The September Issue of Harvard Business Review is focused on Managing Complexity. A theme throughout the issue is that "rare events can be more significant than average ones -- and may occur more often than we think".
To really understand the rarity and impacts of events, the featured articles speak to switching predictive models, mixing data horizons (lagging, current, leading) and deeper study of outlier events.
An article I found especially interesting was on IT Failure: Why Your IT Project May Be Riskier Than You Think. The authors highlight a plethora of high profile, high-dollar IT nightmares, including Levi Strauss, EADS, Kmart, and Airbus.
As someone active in large IT projects, reading about hundreds of millions, or even billions, of dollars of IT investment wasted, and plummeting a company, or government, into oblivion is stomach-churning. In fact, I had to skim some of the gory details.
However, I took great interest in the authors' findings on the True IT Pitfall: [emphasis is mine]
When we broke down the projects’ cost overruns, what we found surprised us. The average overrun was 27%—but that figure masks a far more alarming one.

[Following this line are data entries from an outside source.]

(** Beyond it the node has been updated. *)
Lemma iwalk_update lv2 a2 G2 :
  prev < total + k → AInv lv2 a2 G2 H (own_less (take k value) (own_less (gone total) own0)) → updated a1 G1 a2 G2 nd g1 g ev →
  keeps_backing (own_less (gone total) own0) (take k value) a1 a2 →
  ∃ g2, g_path g2 = g_path g1 ∧ iwalk lv2 a2 G2 nd g2 key' (drop k value) (total + k).
Proof using Hh Hw Hed Hk Hkal Hsuf Hbound.
  intros Hlt HI2 [Hgr2 Hnew2 Htomb2 Hcut2 Hlow2] Hkb. destruct step_key as (Hk1 & Hit & Hlen). destruct step_path as [Hus Hpl].
  pose proof Hw as [HI Hgr Hcut Hnew Hg Hgus Htot Hval Hkey Hback Hfresh Hlow]. pose proof Hed as [Hsame HI1 Hgr1 Hab1 Hcut1 Hnew1 Hnd Hndr Hok1 Hx1 Hlen1 Hpath1 Hal1 Hsub1].
  assert (prev ≤ total) as Hpt by (destruct (decide (total < prev)); [destruct Hbound; [done|lia]|lia]).
  destruct (gw_paths _ _ _ _ Hgr2 nd g1 Hnd) as (g2 & Hg2 & Ep2). exists g2. split; [done|]. split.
  - eapply AInv_own_ext; [|exact HI2]. intros i. rewrite gone_step, own_less_app, <-Hval by done. done.
  - eapply grows_trans; [|exact Hgr2]. by eapply grows_trans.
  - eapply cuts_trans; [|exact Hcut2]. by eapply cuts_trans.
  - intros q gq Hq. destruct (Hnew2 q gq Hq) as [Hd|[Hl _]]; [|right; lia]. apply elem_of_dom in Hd as [gq1 Hq1].
    destruct (gw_paths _ _ _ _ Hgr2 q gq1 Hq1) as (gq' & Hq' & E). assert (gq' = gq) as -> by congruence. rewrite E.
    destruct (Hnew1 q gq1 Hq1) as [Hd|Hl]; [|right; lia]. apply elem_of_dom in Hd as [gq0 Hq0].
    destruct (gw_paths _ _ _ _ Hgr1 q gq0 Hq0) as (gq' & Hq'' & E'). assert (gq' = gq1) as -> by congruence. rewrite E'. eauto.
  - done.
  - by rewrite Ep2.
  - by rewrite Ep2.
  - rewrite Hval, drop_drop. done.
  - unfold skey in *. by rewrite (gw_cfg _ _ _ _ Hgr2).
  - intros j i Hj1 Hj2 Hv. rewrite (Hkb i).
    + rewrite Hal1. apply Hback; [done|lia|done].
    + destruct step_aligned as [Hta Hpa]. destruct (next_slots Hh total k Hpt Hta Hpa Hkal) as (Ho & _ & _). specialize (Ho i). rewrite <-Hval in Ho.
      rewrite (occ_take_drop i k value) in Ho. assert (0 < occ i (drop k value))%Z; [|lia]. apply occ_in_pos. rewrite Hval, drop_drop.
      apply list_elem_of_lookup. exists (j - (total + k)). rewrite lookup_drop. rewrite <-Hv. f_equal. lia.
  - intros q gq Hq Hp Hl1 Hl2. rewrite Ep2 in Hp. destruct (Hnew2 q gq Hq) as [Hd|[_ E]]; [|lia]. apply elem_of_dom in Hd as [gq1 Hq1].
    destruct (gw_paths _ _ _ _ Hgr2 q gq1 Hq1) as (gq' & Hq' & E). assert (gq' = gq) as -> by congruence. rewrite E in *.
    destruct (step_above q gq1 Hq1 Hp) as [->|(Hq0 & Hp0 & Et)]; [apply Htomb2; congruence|].
    apply (gw_live _ _ _ _ Hgr2); [by eapply elem_of_dom_2|]. rewrite Et. by eapply Hfresh.
  - eapply keeps_low_trans; [|eapply keeps_low_trans; [reflexivity|exact Hlow|apply (keeps_low_sub prev); exact Hsub1]|exact Hlow2]. lia.
Qed.
End step.

(** Where the loop ends: no child continues along the key. *)
Definition walk_stops a G node (g : gnode) (key : RadixKey) : Prop :=
  longest_match ps G us (g_vals g)
  ∧ (0 < key_len key → ∃ nx ck, a_nodes a !! node = Some nx ∧ child_key key (sw_page_size (a_cfg a)) = Ok ck ∧ s_children nx !! ck = None).

Lemma iwalk_lists lv a G node g key value total fl sl :
  iwalk lv a G node g key value total → AInv lv (aset_sl sl (aset_fl fl a)) G H (own_less (gone total) own0) → iwalk lv (aset_sl sl (aset_fl fl a)) G node g key value total.
Proof using. intros [HI [] ? ? ? ? ? ? ? ? ? ?] HI'. split; try done. Qed.

(** What the loop of [_insert_helper] does from [node] on. *)
Definition insert_spec (fuel : nat) : Prop := ∀ c lv a G node g key ck value total (Q : nat * nat * RadixKey * list Z → SWACache A → Prop),
  abs c a → iwalk lv a G node g key value total → key_len key < fuel →
  (0 < key_len key → child_key key (sw_page_size (a_cfg a)) = Ok ck) →
  (∀ c' lv' a' G' node' g' key' value' total', abs c' a' → iwalk lv' a' G' node' g' key' value' total' → walk_stops a' G' node' g' key' → Q (total', node', key', value') c') →
  wp (swa_insert_loop fuel node key ck value prev ev total) Q c.
(** The end of the body of the loop. *)
Lemma insert_next fuel c lv a G nd g key key' ck k value total cf (Q : nat * nat * RadixKey * list Z → SWACache A → Prop) :
  insert_spec fuel → abs c a → iwalk lv a G nd g key' (drop k value) (total + k) → a_cfg a = cf → key_suffix key k = Ok key' → 0 < k → k ≤ key_len key → key_len key < S fuel →
  (∀ c' lv' a' G' node' g' key' value' total', abs c' a' → iwalk lv' a' G' node' g' key' value' total' → walk_stops a' G' node' g' key' → Q (total', node', key', value') c') →
  wp (key'' ← st_lift (key_suffix key k); ck' ← (if decide (0 < key_len key'') then st_lift (child_key key'' (sw_page_size cf)) else mret ck);
      swa_insert_loop fuel nd key'' ck' (drop k value) prev ev (total + k)) Q c.
Proof using.
  intros IH Hab Hw <- Hs Hk0 Hkk Hfuel HQ. rewrite Hs. wp_steps. pose proof (iw_key _ _ _ _ _ _ _ _ Hw) as Hkey.
  eapply wp_next_ckey; [exact (iw_inv _ _ _ _ _ _ _ _ Hw)|done|]. intros ck' Hck'. eapply (IH _ _ _ _ nd g); [exact Hab|exact Hw| |done|done].
  destruct (key_suffix_titer key k) as (key'' & Hs' & Hit' & _). assert (key'' = key') as -> by congruence. rewrite <-titer_length, Hit', length_drop, titer_length. lia.
Qed.
Lemma wp_swa_insert_loop (Hh : handed_over) fuel : insert_spec fuel.
Proof using.
  induction fuel as [|fuel IH]; intros c lv a G node g key ck value total Q Hab Hw Hfuel Hck HQ; [lia|]. simpl.
  pose proof Hw as [HI Hgr Hcut Hnew Hg Hgus Htot Hval [Hal Hmode] Hback Hfresh Hlow]. pose proof (inv_tree _ _ _ (ai_tree _ _ _ _ _ HI)) as Ht. pose proof (ai_ps _ _ _ _ _ HI) as Eps.
  destruct (sview_node _ _ _ _ _ _ _ HI Hg) as (nx & Hnx & Hvnx).
  wp_step. eapply wp_get_snode; [done|exact Hnx|]. intros ny Eny. destruct (plain_fields _ _ Eny) as (Ekn & _). rewrite Ekn.
  destruct (decide (0 < key_len key)) as [Hpos|Hpos].
  2: { wp_step. eapply HQ; [exact Hab|exact Hw|]. split; [|lia]. rewrite <-Hgus. assert (titer key = []) as -> by (apply nil_length_inv; rewrite titer_length; lia). rewrite app_nil_r.
    rewrite Eps. apply (descent_stops (sview lv a) G Ht node g _ (length (g_path g))); [done|by rewrite take_ge|done|].
    intros c0 gc xc px Hc Hok Heq. apply (f_equal length) in Heq. rewrite !length_take in Heq.
    pose proof (node_ok_page _ _ Ht _ _ _ _ _ _ Hok). pose proof (to_ps Ht). lia. }
  specialize (Hck Hpos). destruct (s_children nx !! ck) as [child|] eqn:Hchild.
  2: { wp_step. eapply HQ; [exact Hab|exact Hw|]. split; [|eauto]. rewrite <-Hgus, Eps. by eapply (descend_none_longest (sview lv a)). }
  destruct (descend_some (sview lv a) G Ht node g (s_core nx) key ck Hg Hvnx Hpos Hal Hmode Hck child) as (gc & xc & k & Hgc & Hroot & Hok & Hmatch & Hem); [done|].
  destruct (sview_lookup_inv _ _ _ _ (no_heap Hok)) as (x & Hx & ->). simpl in Hmatch, Hem, Hroot.
  assert (child ∈ inner (sview lv a) G) as Hcin by (apply elem_of_inner; eauto).
  wp_steps. eapply wp_touch_node; [exact Hab|exact HI|done|]. intros c1 fl sl a1 Hab1 HI1. pose proof (iwalk_lists _ _ _ _ _ _ _ _ fl sl Hw HI1) as Hw1. fold a1 in Hw1.
  wp_step. eapply wp_get_snode; [exact Hab1|exact Hx|]. intros y Ey. destruct (plain_fields _ _ Ey) as (_ & _ & Ekey & _). rewrite Ekey.
  wp_steps. rewrite (ab_cfg _ _ Hab), Hmatch. wp_steps.
  destruct (key_suffix_titer key k) as (key' & Hs & _). assert (k `mod` ps = 0) as Hkal by (rewrite Eps; apply Hem).
  assert (total < prev → k = key_len (s_key x) ∧ total + k ≤ prev) as Hbound.
  { intros Hlt. destruct (gw_paths _ _ _ _ Hgr n0 g0 (hd_node Hh)) as (g0' & Hg0' & Ep0). rewrite Htot in *.
    eapply (step_boundary (sview lv a) G node g child gc (s_core x) _ key k n0 g0' prev); try done.
    - by rewrite Ep0, (hd_path Hh), Hgus.
    - rewrite Hgus. apply (hd_prev Hh). }
  eapply (wp_insert_edge _ lv a1 G); [exact Hab1|exact HI1|exact Hg|exact Hx|exact Hgc|done|exact Hok|exact Hem|].
  intros c2 a2 G2 nd g2 x2 px2 Hab2 Hed.
  assert (k ≤ key_len key) as Hkk by apply Hem. assert (0 < k) as Hk0 by apply Hem.
  assert (∀ lv3 a3 G3 g3, iwalk lv3 a3 G3 nd g3 key' (drop k value) (total + k) → a_cfg a3 = a_cfg a) as Hcfg.
  { intros lv3 a3 G3 g3 Hw3. by rewrite (gw_cfg _ _ _ _ (iw_grows _ _ _ _ _ _ _ _ Hw3)), (gw_cfg _ _ _ _ Hgr). }
  wp_step. case_bool_decide as Hup.
  - (* the node is updated *)
    assert (prev ≤ total) as Hpt by (destruct (decide (total < prev)); [destruct Hbound; [done|lia]|lia]).
    destruct (step_aligned Hh _ _ _ _ _ _ _ _ Hw) as [Hta Hpa]. destruct (next_slots Hh total k Hpt Hta Hpa Hkal) as (Ho & Hf & _). rewrite <-Hval in Ho, Hf.
    pose proof Hed as [_ HI2 Hgr2 _ _ _ Hnd Hndr Hok2 Hx2 Hlen2 Hpath2 Hal2 _].
    assert (k ≤ length value) as Hkv.
    { rewrite Hval, length_drop, (hd_len Hh), <-Hgus, length_app, titer_length. lia. }
    rewrite <-Hlen2 in *. rewrite Htot in *.
    eapply (wp_update_node c2 lv a2 G2 H (own_less (gone (length (g_path g))) own0) nd g2 x2 node g px2 value ev); [exact Hab2|exact HI2|done|done|exact Hok2|done|done| |done| |apply (hd_ev Hh)|].
    + intros i. specialize (Ho i). rewrite (occ_take_drop i (key_len (s_key x2)) value) in Ho. pose proof (occ_nonneg i (drop (key_len (s_key x2)) value)). lia.
    + intros j i Hj Hv. rewrite Hal2. rewrite Hval, lookup_drop in Hv. apply (iw_back _ _ _ _ _ _ _ _ Hw1); [lia|lia|done].
    + intros c3 lv3 a3 G3 Hab3 HI3 Hupd Hkb.
      destruct (iwalk_update Hh _ _ _ _ _ _ _ _ Hw1 _ _ _ _ _ _ _ _ Hed key' Hkk Hkal Hs Hbound _ _ _ Hup HI3 Hupd Hkb) as (g3 & _ & Hw3).
      eapply insert_next; [exact IH|exact Hab3|exact Hw3|by eapply Hcfg|done|done|done|done|done].
  - assert (iwalk lv a2 G2 nd g2 key' (drop k value) (total + k)) as Hw2 by (eapply iwalk_skip; [done|exact Hw1|exact Hed|done|done|done|done|lia]).
    wp_step. eapply insert_next; [exact IH|exact Hab2|exact Hw2|by eapply Hcfg|done|done|done|done|done].
Qed.
(* ===== verification/SwaReach.v ===== *)
(** Sequences of calls to the sliding-window cache: the initial state, the calls its
    clients make, and the invariant that holds in between. *)
From S2P Require Import Prelude RadixKey TreeNode EvictPolicy RadixCache RadixInv RadixSplit RadixLeaf RadixLock RadixSpec RadixOps RadixMatch RadixLockOps RadixTotal SwaLru SwaCache SwaAbs SwaInv SwaOps SwaNodes SwaEvict SwaLocks SwaMatch SwaRevive SwaInsert SwaSpec.
From stdpp Require Import options.

(** ** A new cache *)
Section init.
Context {A : Type} {alloc : SWAAllocator A} {ps : nat} {laws : SWAAllocatorLaws A ps}.

(** The root, and the two dummy nodes of each list. *)
Definition init_nodes : store := list_to_map
  [(0, MkSNode ∅ None (MkRadixKey [] None false) (Some []) false 1 1 (MkLinks None None) (MkLinks None None) None);
   (1, set_links false (set_nxt (Some 2)) new_SNode); (2, set_links false (set_prv (Some 1)) new_SNode);
   (3, set_links true (set_nxt (Some 4)) new_SNode); (4, set_links true (set_prv (Some 3)) new_SNode)].
Lemma init_nodes_small n : is_Some (init_nodes !! n) → n < 5.
Proof. intros [x Hx]. apply elem_of_list_to_map_2 in Hx. repeat (apply elem_of_cons in Hx as [[= -> _]|Hx]; [lia|]). by apply elem_of_nil in Hx. Qed.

Graphing the projects’ budget overruns reveals a “fat tail”—a large number of gigantic overages. Fully one in six of the projects we studied was a black swan, with a cost overrun of 200%, on average, and a schedule overrun of almost 70%.
This highlights the true pitfall of IT change initiatives: It’s not that they’re particularly prone to high cost overruns on average, as management consultants and academic studies have previously suggested. It’s that an unusually large proportion of them incur massive overages—that is, there are a disproportionate number of black swans.
How are you assessing IT success and failure? Are you scoring on a curve -- studying average performance and overruns? How is that working out? Do you find, as the authors did, that the performance (or lack thereof) of the outliers is killing your metrics, or worse, your company?
Well, using their new research model, the authors developed new thinking on IT investment guidelines:
"Leaders should ask themselves two key questions as part of IT black swan management: First, is the company strong enough to absorb the hit if its biggest technology project goes over budget by 400% or more and if only 25% to 50% of the projected benefits are realized?
Second, can the company take the hit if 15% of its medium-sized tech projects (not the ones that get all the executive attention but the secondary ones that are often overlooked) exceed cost estimates by 200%?
Do the guidelines seem alarmist? Perhaps, but as the authors close:
"These numbers may seem comfortably improbable, but, as our research shows, they apply with uncomfortable frequency."
Study your outliers, rather than becoming one.